(* ===== verification/UpkdRun.v ===== *)
(** * UpkdRun: the builder of an HTTP/2 request's headers follows its rules
    (src/src/h2/unpackedheaders.cpp, src/src/h2/h2connection.cpp)

    A run of [decodeReqHdrData] against [build] of UpkdSpec: the invariant between the
    builder and the request so far, one lemma per step, the end of the headers with the
    chain of the cookies, and the claims. *)

From S2P Require Import Prelude Chains Headers Request RespHeaders Upkd UpkdSpec.
Import HttpHeader HttpRespHeaders(lsxpack_header, Hdr, hdr_buf, name_offset, name_len, val_offset, val_len, chain_next_idx, app_index, hdr_app_idx).
#[local] Open Scope Z_scope.

Ltac upk_proj := cbn [m_buf m_lsxpack m_url m_url_len m_host m_host_len m_commonHeaderPos m_host_offset m_url_offset m_methodLen m_first_cookie_idx on_buf on_lsxpack put_hdr pop_hdr set_first_cookie].

(** ** The entries *)

Lemma insert_last {A} (l : list A) x y : <[length l := y]> (l ++ [x]) = l ++ [y].
Proof. rewrite <- (Nat.add_0_r (length l)), insert_app_r. reflexivity. Qed.

Lemma nth_last {A} (l : list A) x d : nth (length l) (l ++ [x]) d = x.
Proof. rewrite app_nth2, Nat.sub_diag by lia. reflexivity. Qed.

Lemma count_pos q : 3 <= count q.
Proof. unfold count, UPK_PSDO_RESERVE. pose proof (zlen_nonneg (q_entries q)). destruct (is_some _); lia. Qed.

(** The entries of a request, and what may stand behind them. *)
Lemma rep_extra u q ahead extra : Rep u q ahead extra -> exists pre, m_lsxpack u = pre ++ extra /\ zlen pre = count q /\
  (forall b ahead' extra', (exists spare, mem b = built q ++ ahead' ++ spare) -> bsize b = zlen (built q) ->
     Rep (on_lsxpack (fun _ => pre ++ extra') (on_buf (fun _ => b) u)) q ahead' extra').
Proof.
  intros [Rm Rs Ru Rh Rmm Ruo Rho Rp (hs & Hl & Hh)].
  exists (repeat zero_hdr 3 ++ hs ++ imap (entry_hdr (base q) (q_entries q)) (q_entries q)). split; [rewrite Hl, <- !app_assoc; reflexivity|]. split.
  - unfold count. rewrite !zlen_app. change (zlen (repeat zero_hdr 3)) with 3. unfold zlen at 2. rewrite length_imap. fold (zlen (q_entries q)).
    destruct (q_host q); [destruct Hh as (off & -> & _)|subst hs]; cbn [is_some]; unfold UPK_PSDO_RESERVE; rewrite ?zlen_cons, zlen_nil; lia.
  - intros b ahead' extra' Hb Hs. split; upk_proj; auto. exists hs. split; [rewrite <- !app_assoc; reflexivity|exact Hh].
Qed.

Lemma rep_grow u q ahead extra b : Rep u q ahead extra -> mem b = mem (m_buf u) -> bsize b = bsize (m_buf u) -> Rep (on_buf (fun _ => b) u) q ahead extra.
Proof. intros [Rm Rs Ru Rh Rmm Ruo Rho Rp Re] Hm Hs. split; upk_proj; rewrite ?Hm, ?Hs; auto. Qed.

(** What is ahead does not matter once a header was refused. *)
Lemma rep_spare u q ahead extra : Rep u q ahead extra -> Rep u q [] extra.
Proof. intros [(spare & Rm) Rs Ru Rh Rmm Ruo Rho Rp Re]. split; auto. exists (ahead ++ spare). exact Rm. Qed.

(** ** A header that is decoded *)

(** Behind the entries of the request there is one for the next header, or none. *)
Definition pending (w : UpkdHdrBuilder) (extra : list lsxpack_header) : Prop := if working w then exists h, extra = [h] else extra = [].

Definition aligned (mini : Z) : Z := Z.land (mini + 2 + 255) (-256).

Lemma prepareDecode_ok mini w q extra : Rep (headers w) q [] extra -> pending w extra -> 0 <= mini -> aligned mini + zlen (built q) < MAX_BUF_SIZE ->
  exists u h, prepareDecode mini w = Some (set_working true (on_headers (fun _ => u) w)) /\ Rep u q [] [h].
Proof.
  intros R P Hm Hroom. pose proof (rep_size _ _ _ _ R) as Rs. pose proof (zlen_nonneg (built q)) as Hz.
  assert (Hb : exists b, (if available (m_buf (headers w)) <? mini + 2 then
      let increase_to := Z.land (mini + 2 + 255) (-256) in
      if increase_to + bsize (m_buf (headers w)) >=? MAX_BUF_SIZE then None else Some (guarantee increase_to (m_buf (headers w)))
    else Some (m_buf (headers w))) = Some b /\ mem b = mem (m_buf (headers w)) /\ bsize b = bsize (m_buf (headers w))).
  { destruct (_ <? _); [|eauto]. cbv zeta. fold (aligned mini). rewrite Z.geb_leb, (proj2 (Z.leb_gt _ _)) by lia. eexists. split; [reflexivity|].
    destruct (guarantee_mem (aligned mini) (m_buf (headers w))) as (Gm & Gs & _); [unfold aligned; apply Z.land_nonneg; lia|lia|]. auto. }
  destruct Hb as (b & Hb & Bm & Bs). unfold prepareDecode. cbv zeta in Hb |- *. rewrite Hb. clear Hb.
  pose proof (rep_grow _ _ _ _ b R Bm Bs) as R'. unfold pending in P. destruct (working w) eqn:Ew.
  - destruct P as (h & ->). exists (on_buf (fun _ => b) (headers w)), h. split; [|exact R']. cbn [working on_headers]. rewrite Ew. destruct w. cbn in Ew. subst. reflexivity.
  - subst extra. destruct (rep_extra _ _ _ _ R') as (pre & Hl & _ & Hk).
    exists (on_lsxpack (fun l => l ++ [zero_hdr]) (on_buf (fun _ => b) (headers w))), zero_hdr. split; [cbn [working on_headers]; rewrite Ew; reflexivity|].
    specialize (Hk b [] [zero_hdr] ltac:(destruct (rep_mem _ _ _ _ R') as (sp & Hsp); exists sp; exact Hsp) (rep_size _ _ _ _ R')).
    unfold on_lsxpack in *. rewrite Hl, app_nil_r. exact Hk.
Qed.

Lemma decode_into_ok d w q h : Rep (headers w) q [] [h] ->
  exists u, decode_into d w = on_headers (fun _ => u) w /\ Rep u q (line (d_name d) (d_val d)) [at_end q (d_name d) (d_val d)].
Proof.
  intros R. destruct (rep_extra _ _ _ _ R) as (pre & Hl & Hc & Hk). pose proof (rep_size _ _ _ _ R) as Rs. destruct (rep_mem _ _ _ _ R) as (spare & Rm).
  unfold decode_into. eexists. split; [reflexivity|]. unfold getHeaderCount. rewrite Hl, zlen_app, Hc. change (zlen [h]) with 1.
  replace (count q + 1 - 1) with (count q) by lia.
  refine (eq_ind _ (fun u => Rep u q _ _) (Hk (move_to (bsize (m_buf (headers w))) (line (d_name d) (d_val d)) (m_buf (headers w))) _ _ _ Rs) _ _).
  - eexists. apply move_to_end; [exact Rm|exact Rs].
  - unfold put_hdr, on_lsxpack, on_buf. cbn [m_lsxpack m_buf m_url m_url_len m_host m_host_len m_commonHeaderPos m_host_offset m_url_offset m_methodLen m_first_cookie_idx].
    f_equal. rewrite Hl. replace (Z.to_nat (count q)) with (length pre) by (rewrite <- Hc; unfold zlen; lia). rewrite insert_last, Rs. reflexivity.
Qed.

(** ** The builder's own fields *)

(** The place of the last cookie. *)
Definition last_cookie (l : list entry) (k : nat) : Prop := (exists v, l !! k = Some (Cookie v)) /\ forall j v, (k < j)%nat -> l !! j <> Some (Cookie v).

Record Books (w : UpkdHdrBuilder) (q : request) : Prop := MkBooks {
  bk_tmp : tmp_buf w = join_cookies (cookies (q_entries q));
  bk_room : tmp_max w = q_room q;
  bk_count : cookie_count w = zlen (cookies (q_entries q));
  bk_total : total_size w = q_total q;
  bk_regular : regular_header w = q_regular q;
  bk_scheme : scheme w = q_scheme q;
  bk_chain : match cookies (q_entries q) with
             | [] => first_cookie_idx w = UINT16_MAX
             | _ => exists k0 k, first_cookie_idx w = 4 + Z.of_nat k0 /\ first_at [] (mark (q_entries q)) = Some k0 /\
                      last_cookie_idx w = 4 + Z.of_nat k /\ last_cookie (q_entries q) k
             end }.

Lemma books_keep (w : UpkdHdrBuilder) (q : request) f b : Books w q -> Books (set_working b (on_headers f w)) q.
Proof. intros [? ? ? ? ? ? ?]. split; assumption. Qed.

(** The builder and the request so far. *)
Definition Inv (w : UpkdHdrBuilder) (q : request) : Prop := wf q /\ Books w q /\ exists extra, Rep (headers w) q [] extra /\ pending w extra.

(** What a step has to show, against what the rules say. *)
Definition steps_to (r : Z * UpkdHdrBuilder) (s : Z + request) : Prop :=
  match s with inl e => fst r = e /\ e <> LSXPACK_OK | inr q => fst r = LSXPACK_OK /\ Inv (snd r) q end.

Lemma err_refused (c : bool) : ((if c then LSXPACK_OK else LSXPACK_ERR_BAD_REQ_HEADER) =? LSXPACK_OK) = c.
Proof. destruct c; reflexivity. Qed.

Lemma negb_zero (c : bool) (e : Z) : e <> 0 -> negb ((if c then 0 else e) =? 0) = negb c.
Proof. intros He. destruct c; [reflexivity|]. rewrite (proj2 (Z.eqb_neq e 0)) by assumption. reflexivity. Qed.

(** A pseudo header's step that succeeds: the entry for it goes, or stays as the authority's. *)
Lemma inv_done (w : UpkdHdrBuilder) (q' : request) (u : UnpackedHeaders) : wf q' -> Rep u q' [] [] -> Books w q' -> Inv (set_working false (on_headers (fun _ => u) w)) q'.
Proof. intros W R B. split; [exact W|]. split; [apply books_keep, B|]. exists []. split; [exact R|reflexivity]. Qed.

Lemma wf_pseudo q q' : wf q -> q_regular q = false -> q_regular q' = false -> q_entries q' = q_entries q ->
  (forall m, q_method q' = Some m -> 0 < zlen m <= 16) -> (forall p, q_path q' = Some p -> 0 < zlen p <= 65400) -> (forall h, q_host q' = Some h -> 0 < zlen h) -> wf q'.
Proof. intros W Hr Hr' He Hm Hp Hh. split; auto; [intros _; rewrite He; apply (wf_entries _ W Hr)|rewrite Hr'; discriminate]. Qed.

Lemma books_pseudo w q q' : Books w q -> q_regular q' = q_regular q -> q_scheme q' = q_scheme q -> q_entries q' = q_entries q -> q_total q' = q_total q -> q_room q' = q_room q -> Books w q'.
Proof. intros [? ? ? ? ? ? ?] Hr Hs He Ht Hm. split; rewrite ?Hr, ?Hs, ?He, ?Ht, ?Hm; assumption. Qed.

Lemma is_some_len (o : option (list Z)) : (forall v, o = Some v -> 0 < zlen v) -> negb (zlen (default [] o) =? 0) = is_some o.
Proof. destruct o as [v|]; [|reflexivity]. intros H. cbn. rewrite (proj2 (Z.eqb_neq _ _)) by (specialize (H v eq_refl); lia). reflexivity. Qed.

(** A pseudo header that comes twice. *)
Lemma setMethod2_dup u q ahead extra h : wf q -> Rep u q ahead extra -> is_some (q_method q) = true -> setMethod2 h u = (-1, u).
Proof.
  intros W R H. unfold setMethod2. rewrite (rep_method _ _ _ _ R), is_some_len by (intros v Hv; apply (wf_method _ W v Hv)). rewrite H. reflexivity.
Qed.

---*---

▶ TASK GOAL: Would you please copy, word for word, everything above from the line containing "chain_next_idx, app_index, hdr_app_idx)." down to the line containing "Lemma rep_extra u", those two lines included?

▶ TASK OUTPUT:
Import HttpHeader HttpRespHeaders(lsxpack_header, Hdr, hdr_buf, name_offset, name_len, val_offset, val_len, chain_next_idx, app_index, hdr_app_idx).
#[local] Open Scope Z_scope.

Ltac upk_proj := cbn [m_buf m_lsxpack m_url m_url_len m_host m_host_len m_commonHeaderPos m_host_offset m_url_offset m_methodLen m_first_cookie_idx on_buf on_lsxpack put_hdr pop_hdr set_first_cookie].

(** ** The entries *)

Lemma insert_last {A} (l : list A) x y : <[length l := y]> (l ++ [x]) = l ++ [y].
Proof. rewrite <- (Nat.add_0_r (length l)), insert_app_r. reflexivity. Qed.

Lemma nth_last {A} (l : list A) x d : nth (length l) (l ++ [x]) d = x.
Proof. rewrite app_nth2, Nat.sub_diag by lia. reflexivity. Qed.

Lemma count_pos q : 3 <= count q.
Proof. unfold count, UPK_PSDO_RESERVE. pose proof (zlen_nonneg (q_entries q)). destruct (is_some _); lia. Qed.

(** The entries of a request, and what may stand behind them. *)
Lemma rep_extra u q ahead extra : Rep u q ahead extra -> exists pre, m_lsxpack u = pre ++ extra /\ zlen pre = count q /\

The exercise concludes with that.